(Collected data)
=======
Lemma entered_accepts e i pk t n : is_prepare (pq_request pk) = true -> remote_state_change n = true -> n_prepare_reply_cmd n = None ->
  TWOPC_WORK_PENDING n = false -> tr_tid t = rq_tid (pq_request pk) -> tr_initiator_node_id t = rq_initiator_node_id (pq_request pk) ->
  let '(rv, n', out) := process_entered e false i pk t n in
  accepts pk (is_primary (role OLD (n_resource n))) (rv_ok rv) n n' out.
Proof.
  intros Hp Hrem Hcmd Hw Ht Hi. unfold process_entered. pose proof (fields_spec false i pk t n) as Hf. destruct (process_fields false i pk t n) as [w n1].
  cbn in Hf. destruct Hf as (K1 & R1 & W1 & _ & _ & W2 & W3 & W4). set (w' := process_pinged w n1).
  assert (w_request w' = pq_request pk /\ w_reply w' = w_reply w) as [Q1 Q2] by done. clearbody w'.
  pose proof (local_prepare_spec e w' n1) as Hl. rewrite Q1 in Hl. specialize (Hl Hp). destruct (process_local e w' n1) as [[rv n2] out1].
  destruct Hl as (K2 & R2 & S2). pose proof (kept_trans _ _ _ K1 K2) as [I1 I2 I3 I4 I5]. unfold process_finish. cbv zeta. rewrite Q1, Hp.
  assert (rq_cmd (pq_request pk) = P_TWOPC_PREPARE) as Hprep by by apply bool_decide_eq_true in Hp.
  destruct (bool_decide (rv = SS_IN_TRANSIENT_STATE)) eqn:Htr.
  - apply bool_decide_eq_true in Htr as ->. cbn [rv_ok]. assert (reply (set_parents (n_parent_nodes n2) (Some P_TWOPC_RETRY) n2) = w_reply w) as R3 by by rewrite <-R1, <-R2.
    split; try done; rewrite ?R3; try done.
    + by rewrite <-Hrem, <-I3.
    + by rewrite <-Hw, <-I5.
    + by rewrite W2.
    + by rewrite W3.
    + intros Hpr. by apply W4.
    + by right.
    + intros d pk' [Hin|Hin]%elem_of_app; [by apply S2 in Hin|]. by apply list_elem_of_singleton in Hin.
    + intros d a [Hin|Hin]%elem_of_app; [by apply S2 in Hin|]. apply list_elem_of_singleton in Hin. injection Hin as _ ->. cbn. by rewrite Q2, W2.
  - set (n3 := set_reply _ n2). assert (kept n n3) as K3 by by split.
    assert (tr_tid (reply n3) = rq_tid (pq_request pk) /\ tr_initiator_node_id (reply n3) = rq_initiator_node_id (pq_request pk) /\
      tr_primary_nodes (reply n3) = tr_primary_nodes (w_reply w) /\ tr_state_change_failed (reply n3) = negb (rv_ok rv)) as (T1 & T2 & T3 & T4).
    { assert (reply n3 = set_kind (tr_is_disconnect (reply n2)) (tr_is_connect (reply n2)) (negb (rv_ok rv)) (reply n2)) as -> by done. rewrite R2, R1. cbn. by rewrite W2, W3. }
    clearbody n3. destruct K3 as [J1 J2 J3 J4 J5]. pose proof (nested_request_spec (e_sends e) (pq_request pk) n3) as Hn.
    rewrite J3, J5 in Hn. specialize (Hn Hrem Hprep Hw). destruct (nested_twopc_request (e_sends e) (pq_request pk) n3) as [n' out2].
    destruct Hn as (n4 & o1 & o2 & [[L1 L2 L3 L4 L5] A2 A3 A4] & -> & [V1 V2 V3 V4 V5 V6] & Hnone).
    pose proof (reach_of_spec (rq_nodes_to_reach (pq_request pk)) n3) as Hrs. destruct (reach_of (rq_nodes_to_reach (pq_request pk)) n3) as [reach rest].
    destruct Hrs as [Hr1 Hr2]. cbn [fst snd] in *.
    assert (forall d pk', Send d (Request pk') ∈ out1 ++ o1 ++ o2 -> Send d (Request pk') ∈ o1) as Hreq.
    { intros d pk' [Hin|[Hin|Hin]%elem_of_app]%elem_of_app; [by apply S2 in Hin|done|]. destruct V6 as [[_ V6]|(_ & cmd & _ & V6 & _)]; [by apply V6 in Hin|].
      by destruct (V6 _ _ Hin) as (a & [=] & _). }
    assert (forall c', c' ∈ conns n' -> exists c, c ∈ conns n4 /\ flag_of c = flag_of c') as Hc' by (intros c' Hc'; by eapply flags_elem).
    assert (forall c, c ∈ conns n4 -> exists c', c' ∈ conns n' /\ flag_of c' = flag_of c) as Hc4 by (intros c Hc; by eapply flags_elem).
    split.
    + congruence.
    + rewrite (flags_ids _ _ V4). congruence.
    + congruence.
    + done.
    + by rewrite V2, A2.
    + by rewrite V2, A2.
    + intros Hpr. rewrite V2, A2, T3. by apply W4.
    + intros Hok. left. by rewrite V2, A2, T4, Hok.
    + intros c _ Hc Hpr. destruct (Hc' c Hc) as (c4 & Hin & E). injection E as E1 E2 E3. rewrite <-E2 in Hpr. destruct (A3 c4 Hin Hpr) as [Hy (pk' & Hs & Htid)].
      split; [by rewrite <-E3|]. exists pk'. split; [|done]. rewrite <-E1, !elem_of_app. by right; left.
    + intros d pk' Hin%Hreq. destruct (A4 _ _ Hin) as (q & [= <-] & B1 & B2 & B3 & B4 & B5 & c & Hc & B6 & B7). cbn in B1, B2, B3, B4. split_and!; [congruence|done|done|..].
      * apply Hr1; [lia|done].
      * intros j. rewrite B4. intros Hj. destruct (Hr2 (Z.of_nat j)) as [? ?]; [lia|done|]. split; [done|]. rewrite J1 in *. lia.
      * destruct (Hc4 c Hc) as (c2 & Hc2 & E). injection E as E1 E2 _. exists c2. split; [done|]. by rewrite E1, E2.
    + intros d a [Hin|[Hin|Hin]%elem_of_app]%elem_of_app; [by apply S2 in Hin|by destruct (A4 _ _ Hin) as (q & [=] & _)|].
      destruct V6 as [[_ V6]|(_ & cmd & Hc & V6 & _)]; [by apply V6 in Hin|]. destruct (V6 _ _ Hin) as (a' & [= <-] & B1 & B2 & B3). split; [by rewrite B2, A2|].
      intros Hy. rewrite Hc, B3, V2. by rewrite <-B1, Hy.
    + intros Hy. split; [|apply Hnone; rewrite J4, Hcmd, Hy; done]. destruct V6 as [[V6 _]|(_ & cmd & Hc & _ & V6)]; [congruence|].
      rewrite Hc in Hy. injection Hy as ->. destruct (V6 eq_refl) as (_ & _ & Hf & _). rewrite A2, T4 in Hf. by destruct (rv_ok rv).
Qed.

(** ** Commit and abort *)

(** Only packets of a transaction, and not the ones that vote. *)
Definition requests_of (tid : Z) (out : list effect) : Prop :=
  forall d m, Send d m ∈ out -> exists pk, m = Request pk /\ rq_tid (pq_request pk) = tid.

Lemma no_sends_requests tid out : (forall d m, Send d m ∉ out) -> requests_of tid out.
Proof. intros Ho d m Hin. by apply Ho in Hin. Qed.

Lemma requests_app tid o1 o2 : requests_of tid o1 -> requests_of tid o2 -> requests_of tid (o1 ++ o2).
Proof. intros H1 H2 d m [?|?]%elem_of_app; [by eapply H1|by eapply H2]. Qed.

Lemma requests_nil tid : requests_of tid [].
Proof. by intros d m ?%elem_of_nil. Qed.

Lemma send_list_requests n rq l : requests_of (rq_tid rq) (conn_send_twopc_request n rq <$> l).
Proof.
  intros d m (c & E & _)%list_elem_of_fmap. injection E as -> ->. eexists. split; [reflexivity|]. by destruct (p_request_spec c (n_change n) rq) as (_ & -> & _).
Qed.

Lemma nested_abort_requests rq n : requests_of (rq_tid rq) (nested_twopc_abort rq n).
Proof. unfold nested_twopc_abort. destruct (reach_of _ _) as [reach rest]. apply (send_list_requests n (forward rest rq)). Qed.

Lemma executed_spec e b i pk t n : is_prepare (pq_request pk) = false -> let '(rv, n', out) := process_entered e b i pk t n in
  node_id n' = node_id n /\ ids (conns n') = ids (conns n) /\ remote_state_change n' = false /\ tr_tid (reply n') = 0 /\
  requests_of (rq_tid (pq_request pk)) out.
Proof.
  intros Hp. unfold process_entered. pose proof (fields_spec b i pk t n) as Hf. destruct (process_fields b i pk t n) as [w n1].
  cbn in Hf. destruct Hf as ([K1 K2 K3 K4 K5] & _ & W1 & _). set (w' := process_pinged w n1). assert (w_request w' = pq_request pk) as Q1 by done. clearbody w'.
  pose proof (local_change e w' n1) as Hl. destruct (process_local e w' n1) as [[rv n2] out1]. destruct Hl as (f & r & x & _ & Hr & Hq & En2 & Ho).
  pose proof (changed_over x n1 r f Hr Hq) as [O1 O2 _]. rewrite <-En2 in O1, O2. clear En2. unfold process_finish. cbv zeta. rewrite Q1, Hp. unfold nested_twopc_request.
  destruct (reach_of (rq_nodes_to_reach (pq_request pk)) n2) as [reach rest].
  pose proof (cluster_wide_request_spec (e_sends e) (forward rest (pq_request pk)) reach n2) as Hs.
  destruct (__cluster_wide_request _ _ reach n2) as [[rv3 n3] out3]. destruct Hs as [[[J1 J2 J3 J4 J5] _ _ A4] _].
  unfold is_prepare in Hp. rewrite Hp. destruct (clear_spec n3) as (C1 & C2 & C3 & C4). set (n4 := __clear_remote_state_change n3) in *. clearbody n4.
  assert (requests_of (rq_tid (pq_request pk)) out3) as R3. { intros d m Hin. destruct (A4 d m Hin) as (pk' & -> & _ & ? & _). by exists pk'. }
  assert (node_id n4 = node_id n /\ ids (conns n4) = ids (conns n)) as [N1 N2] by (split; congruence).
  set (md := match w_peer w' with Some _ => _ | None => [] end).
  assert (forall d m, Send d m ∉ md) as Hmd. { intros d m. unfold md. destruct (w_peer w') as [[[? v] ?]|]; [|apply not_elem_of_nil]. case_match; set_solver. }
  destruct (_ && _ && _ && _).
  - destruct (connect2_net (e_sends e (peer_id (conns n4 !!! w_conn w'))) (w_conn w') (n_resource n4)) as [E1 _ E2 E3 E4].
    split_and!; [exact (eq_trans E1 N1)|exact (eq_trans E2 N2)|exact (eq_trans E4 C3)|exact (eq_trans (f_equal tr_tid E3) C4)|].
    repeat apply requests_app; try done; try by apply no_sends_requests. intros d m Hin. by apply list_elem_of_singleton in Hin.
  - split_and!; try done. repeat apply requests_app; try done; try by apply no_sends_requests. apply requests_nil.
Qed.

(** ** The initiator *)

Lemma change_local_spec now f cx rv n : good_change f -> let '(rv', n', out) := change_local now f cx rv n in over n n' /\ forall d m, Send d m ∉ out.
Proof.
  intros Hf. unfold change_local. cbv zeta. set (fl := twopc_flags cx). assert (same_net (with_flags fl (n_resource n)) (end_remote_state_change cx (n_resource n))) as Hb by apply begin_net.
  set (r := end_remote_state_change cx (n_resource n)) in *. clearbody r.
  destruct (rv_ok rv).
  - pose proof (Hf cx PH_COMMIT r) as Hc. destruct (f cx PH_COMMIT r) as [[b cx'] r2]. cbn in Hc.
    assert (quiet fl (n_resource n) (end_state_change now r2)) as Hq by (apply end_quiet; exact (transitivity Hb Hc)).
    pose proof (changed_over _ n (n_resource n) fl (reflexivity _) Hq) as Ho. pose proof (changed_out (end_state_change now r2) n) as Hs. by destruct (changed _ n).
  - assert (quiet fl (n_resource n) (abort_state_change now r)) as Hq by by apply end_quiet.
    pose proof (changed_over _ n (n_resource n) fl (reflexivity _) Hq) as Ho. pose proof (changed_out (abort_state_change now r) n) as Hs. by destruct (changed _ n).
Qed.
=======
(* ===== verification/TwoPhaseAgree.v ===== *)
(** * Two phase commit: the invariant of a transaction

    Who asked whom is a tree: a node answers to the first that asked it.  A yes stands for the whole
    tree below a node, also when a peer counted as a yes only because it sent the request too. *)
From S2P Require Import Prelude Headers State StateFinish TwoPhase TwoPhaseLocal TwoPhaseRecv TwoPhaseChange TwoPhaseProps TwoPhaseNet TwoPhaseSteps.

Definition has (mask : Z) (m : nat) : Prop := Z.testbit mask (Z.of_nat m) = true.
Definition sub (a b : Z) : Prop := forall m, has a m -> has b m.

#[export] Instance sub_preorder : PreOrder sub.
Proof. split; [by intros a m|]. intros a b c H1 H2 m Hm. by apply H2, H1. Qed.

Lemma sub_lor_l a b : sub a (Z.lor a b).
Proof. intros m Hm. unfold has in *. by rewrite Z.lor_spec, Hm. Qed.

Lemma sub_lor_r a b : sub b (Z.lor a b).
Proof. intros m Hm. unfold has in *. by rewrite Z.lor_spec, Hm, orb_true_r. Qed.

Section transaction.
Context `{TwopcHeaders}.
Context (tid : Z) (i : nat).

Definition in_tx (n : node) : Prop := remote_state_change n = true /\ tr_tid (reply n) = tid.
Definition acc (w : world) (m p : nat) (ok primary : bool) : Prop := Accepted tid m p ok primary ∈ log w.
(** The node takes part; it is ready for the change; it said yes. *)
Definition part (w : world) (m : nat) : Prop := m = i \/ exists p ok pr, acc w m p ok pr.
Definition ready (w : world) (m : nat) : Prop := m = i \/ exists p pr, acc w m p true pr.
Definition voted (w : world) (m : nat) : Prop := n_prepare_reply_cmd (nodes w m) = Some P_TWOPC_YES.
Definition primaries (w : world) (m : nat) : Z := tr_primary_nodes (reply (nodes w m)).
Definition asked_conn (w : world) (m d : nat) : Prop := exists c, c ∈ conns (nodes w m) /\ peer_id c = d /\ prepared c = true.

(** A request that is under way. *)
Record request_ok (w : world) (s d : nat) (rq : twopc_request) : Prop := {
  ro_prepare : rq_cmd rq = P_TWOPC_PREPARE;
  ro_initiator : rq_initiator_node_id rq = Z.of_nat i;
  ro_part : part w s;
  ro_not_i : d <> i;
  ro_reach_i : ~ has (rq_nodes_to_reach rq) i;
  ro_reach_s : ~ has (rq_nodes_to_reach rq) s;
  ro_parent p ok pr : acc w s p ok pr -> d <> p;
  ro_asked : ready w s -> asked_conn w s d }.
=======
- _What to do_
From the entries above, work out how many lines include "Hnone"; the number is the only answer wanted.

- _Exercise output_
2